## Dataset entries
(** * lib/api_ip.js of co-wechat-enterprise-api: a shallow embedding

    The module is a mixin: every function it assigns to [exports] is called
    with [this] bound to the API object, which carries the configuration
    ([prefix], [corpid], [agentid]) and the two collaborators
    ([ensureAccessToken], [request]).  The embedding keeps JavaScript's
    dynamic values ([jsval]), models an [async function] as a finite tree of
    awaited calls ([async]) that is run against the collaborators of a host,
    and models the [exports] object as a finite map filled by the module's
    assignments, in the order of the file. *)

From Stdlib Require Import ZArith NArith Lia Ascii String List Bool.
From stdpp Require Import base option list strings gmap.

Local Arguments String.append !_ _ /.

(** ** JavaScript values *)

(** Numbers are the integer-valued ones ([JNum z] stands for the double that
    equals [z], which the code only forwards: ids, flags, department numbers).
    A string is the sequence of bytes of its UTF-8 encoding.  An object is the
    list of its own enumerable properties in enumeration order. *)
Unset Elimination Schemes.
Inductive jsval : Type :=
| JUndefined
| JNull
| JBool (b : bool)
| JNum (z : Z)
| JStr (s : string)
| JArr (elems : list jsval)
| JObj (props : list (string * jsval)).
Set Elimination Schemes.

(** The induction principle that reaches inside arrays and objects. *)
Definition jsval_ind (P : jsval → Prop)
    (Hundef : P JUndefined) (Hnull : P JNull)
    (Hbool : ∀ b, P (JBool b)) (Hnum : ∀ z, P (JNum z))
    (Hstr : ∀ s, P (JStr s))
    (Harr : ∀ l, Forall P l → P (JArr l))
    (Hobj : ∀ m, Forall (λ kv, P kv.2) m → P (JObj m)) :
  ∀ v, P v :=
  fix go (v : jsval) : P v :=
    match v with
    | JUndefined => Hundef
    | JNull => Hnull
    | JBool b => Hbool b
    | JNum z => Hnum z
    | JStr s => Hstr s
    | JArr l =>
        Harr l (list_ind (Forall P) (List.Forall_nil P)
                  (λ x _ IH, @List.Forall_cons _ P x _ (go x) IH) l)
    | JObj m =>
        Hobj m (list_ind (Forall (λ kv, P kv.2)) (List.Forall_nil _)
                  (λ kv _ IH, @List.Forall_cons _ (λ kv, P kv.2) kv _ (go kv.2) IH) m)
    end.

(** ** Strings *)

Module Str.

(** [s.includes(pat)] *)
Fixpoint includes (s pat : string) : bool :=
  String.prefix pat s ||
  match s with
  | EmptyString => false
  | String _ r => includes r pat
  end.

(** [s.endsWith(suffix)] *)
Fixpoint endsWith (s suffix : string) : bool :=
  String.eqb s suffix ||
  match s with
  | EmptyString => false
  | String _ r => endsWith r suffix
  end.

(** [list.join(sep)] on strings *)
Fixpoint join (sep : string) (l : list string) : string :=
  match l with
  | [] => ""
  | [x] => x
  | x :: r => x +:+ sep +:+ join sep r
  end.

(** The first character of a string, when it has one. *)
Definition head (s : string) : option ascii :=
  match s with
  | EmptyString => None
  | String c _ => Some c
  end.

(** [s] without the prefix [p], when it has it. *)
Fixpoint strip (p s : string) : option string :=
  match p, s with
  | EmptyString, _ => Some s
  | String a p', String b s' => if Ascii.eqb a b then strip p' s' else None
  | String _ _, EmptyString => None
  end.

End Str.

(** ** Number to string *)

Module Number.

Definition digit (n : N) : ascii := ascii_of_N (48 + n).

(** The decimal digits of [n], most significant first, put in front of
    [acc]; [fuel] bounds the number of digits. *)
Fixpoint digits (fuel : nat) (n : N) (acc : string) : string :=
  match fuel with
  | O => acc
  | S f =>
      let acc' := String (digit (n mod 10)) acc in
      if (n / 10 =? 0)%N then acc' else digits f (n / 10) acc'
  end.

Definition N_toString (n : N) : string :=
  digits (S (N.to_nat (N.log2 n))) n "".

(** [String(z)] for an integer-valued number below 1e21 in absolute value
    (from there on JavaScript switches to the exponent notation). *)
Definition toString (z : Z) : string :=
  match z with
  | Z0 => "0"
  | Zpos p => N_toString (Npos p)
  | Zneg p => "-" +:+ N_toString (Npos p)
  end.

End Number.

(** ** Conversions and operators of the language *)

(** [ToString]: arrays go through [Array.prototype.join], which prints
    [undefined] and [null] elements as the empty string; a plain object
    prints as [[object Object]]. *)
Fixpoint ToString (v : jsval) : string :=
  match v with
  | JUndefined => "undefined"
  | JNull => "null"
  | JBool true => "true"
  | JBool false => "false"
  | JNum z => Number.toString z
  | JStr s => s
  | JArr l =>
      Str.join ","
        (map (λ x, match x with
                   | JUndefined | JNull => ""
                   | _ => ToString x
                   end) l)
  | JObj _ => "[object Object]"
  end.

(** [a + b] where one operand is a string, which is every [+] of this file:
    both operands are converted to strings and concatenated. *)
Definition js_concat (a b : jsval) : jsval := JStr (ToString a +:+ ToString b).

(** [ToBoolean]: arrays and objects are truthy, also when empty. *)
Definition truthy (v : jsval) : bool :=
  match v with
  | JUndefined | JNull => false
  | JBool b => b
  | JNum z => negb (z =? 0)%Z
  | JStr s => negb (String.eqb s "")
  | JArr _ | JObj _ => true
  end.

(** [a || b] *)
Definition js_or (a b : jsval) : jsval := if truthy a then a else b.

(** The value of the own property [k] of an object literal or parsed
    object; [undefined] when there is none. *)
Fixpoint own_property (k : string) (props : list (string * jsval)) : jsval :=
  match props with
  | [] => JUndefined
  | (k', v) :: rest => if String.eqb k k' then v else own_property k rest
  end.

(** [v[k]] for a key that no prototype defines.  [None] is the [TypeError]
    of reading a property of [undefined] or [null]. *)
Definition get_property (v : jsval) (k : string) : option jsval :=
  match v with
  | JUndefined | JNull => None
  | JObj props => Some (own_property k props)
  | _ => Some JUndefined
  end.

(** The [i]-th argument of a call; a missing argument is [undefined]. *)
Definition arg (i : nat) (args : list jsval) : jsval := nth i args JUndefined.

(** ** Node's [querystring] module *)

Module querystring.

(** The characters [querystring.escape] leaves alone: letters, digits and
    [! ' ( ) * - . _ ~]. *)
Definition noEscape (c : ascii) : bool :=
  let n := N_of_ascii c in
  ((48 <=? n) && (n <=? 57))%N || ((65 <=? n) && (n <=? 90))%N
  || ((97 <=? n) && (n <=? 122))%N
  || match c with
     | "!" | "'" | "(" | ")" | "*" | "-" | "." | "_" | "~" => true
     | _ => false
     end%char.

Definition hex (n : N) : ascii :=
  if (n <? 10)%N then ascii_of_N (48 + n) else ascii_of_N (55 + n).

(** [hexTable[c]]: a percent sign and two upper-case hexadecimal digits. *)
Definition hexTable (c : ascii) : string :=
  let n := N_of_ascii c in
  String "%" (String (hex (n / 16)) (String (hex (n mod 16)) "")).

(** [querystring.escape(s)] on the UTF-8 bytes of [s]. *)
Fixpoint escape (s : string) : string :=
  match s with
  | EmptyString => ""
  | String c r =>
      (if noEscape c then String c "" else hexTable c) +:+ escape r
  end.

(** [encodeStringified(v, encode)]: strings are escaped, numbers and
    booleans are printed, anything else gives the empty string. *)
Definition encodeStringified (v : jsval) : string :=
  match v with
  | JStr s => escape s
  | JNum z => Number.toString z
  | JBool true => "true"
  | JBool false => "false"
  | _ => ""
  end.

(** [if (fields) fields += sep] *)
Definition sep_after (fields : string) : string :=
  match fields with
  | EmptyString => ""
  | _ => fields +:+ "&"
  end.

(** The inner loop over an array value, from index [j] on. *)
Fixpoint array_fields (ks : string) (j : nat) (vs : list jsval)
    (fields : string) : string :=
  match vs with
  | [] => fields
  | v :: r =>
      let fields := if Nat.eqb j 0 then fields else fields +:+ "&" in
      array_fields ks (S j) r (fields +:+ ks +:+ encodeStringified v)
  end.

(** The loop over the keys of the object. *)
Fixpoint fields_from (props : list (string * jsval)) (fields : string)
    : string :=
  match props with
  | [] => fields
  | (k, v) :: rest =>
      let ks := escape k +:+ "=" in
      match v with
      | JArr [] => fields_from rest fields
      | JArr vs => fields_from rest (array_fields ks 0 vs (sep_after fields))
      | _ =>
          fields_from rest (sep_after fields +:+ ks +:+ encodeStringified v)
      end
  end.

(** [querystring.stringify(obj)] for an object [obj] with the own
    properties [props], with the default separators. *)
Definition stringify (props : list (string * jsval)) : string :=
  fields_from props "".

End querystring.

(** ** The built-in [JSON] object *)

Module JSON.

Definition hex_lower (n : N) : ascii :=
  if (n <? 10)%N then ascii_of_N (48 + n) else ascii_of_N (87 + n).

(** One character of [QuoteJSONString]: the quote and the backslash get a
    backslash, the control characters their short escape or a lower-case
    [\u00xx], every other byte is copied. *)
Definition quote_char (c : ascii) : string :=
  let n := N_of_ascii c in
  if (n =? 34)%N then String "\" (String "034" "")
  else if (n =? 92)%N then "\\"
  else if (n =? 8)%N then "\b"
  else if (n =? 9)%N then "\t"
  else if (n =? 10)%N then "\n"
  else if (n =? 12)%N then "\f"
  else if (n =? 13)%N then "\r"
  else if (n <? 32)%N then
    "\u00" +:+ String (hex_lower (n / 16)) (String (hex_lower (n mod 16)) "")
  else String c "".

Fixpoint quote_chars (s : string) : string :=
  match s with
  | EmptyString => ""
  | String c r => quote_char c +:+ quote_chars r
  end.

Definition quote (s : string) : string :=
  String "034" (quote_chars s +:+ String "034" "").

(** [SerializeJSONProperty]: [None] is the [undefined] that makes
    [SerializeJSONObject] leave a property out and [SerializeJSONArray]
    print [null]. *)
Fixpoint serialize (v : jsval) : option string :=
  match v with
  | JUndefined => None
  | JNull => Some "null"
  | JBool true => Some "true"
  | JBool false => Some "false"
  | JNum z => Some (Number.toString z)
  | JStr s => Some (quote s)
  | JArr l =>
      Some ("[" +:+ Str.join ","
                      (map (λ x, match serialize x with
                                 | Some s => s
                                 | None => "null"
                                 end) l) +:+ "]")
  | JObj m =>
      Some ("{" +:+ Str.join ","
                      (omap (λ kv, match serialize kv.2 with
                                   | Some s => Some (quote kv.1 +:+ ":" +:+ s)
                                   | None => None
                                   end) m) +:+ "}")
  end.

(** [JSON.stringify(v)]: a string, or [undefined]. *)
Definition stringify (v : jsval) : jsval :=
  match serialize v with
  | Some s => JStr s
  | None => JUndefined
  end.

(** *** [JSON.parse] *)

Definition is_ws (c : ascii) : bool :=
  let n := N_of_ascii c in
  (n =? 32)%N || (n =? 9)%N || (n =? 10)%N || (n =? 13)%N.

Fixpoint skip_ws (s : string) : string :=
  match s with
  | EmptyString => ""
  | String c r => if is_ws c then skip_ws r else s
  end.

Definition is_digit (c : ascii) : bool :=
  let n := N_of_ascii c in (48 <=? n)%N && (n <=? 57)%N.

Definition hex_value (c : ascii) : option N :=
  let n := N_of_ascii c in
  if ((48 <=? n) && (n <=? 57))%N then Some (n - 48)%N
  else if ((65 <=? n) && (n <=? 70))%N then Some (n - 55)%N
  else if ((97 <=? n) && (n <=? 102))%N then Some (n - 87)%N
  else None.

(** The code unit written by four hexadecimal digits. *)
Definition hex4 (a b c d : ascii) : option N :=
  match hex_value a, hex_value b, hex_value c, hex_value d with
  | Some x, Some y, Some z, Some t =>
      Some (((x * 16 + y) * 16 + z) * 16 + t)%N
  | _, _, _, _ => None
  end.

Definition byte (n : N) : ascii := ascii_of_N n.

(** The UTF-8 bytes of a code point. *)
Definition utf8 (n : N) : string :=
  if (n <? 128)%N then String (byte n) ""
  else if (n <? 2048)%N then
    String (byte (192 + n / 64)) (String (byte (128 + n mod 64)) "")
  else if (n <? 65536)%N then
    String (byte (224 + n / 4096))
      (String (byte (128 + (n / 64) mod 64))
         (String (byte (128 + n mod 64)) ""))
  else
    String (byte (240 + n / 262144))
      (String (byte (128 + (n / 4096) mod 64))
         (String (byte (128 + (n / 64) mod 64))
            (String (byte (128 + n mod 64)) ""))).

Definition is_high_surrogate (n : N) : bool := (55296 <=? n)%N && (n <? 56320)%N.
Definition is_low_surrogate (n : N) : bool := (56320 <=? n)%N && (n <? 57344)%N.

## Goal of the exercise
An exact copy of the lines above, from the one containing "else if (n <? 32)%N then" through the one containing "s => JStr s", is the whole of the answer.

## Written response
  else if (n <? 32)%N then
    "\u00" +:+ String (hex_lower (n / 16)) (String (hex_lower (n mod 16)) "")
  else String c "".

Fixpoint quote_chars (s : string) : string :=
  match s with
  | EmptyString => ""
  | String c r => quote_char c +:+ quote_chars r
  end.

Definition quote (s : string) : string :=
  String "034" (quote_chars s +:+ String "034" "").

(** [SerializeJSONProperty]: [None] is the [undefined] that makes
    [SerializeJSONObject] leave a property out and [SerializeJSONArray]
    print [null]. *)
Fixpoint serialize (v : jsval) : option string :=
  match v with
  | JUndefined => None
  | JNull => Some "null"
  | JBool true => Some "true"
  | JBool false => Some "false"
  | JNum z => Some (Number.toString z)
  | JStr s => Some (quote s)
  | JArr l =>
      Some ("[" +:+ Str.join ","
                      (map (λ x, match serialize x with
                                 | Some s => s
                                 | None => "null"
                                 end) l) +:+ "]")
  | JObj m =>
      Some ("{" +:+ Str.join ","
                      (omap (λ kv, match serialize kv.2 with
                                   | Some s => Some (quote kv.1 +:+ ":" +:+ s)
                                   | None => None
                                   end) m) +:+ "}")
  end.

(** [JSON.stringify(v)]: a string, or [undefined]. *)
Definition stringify (v : jsval) : jsval :=
  match serialize v with
  | Some s => JStr s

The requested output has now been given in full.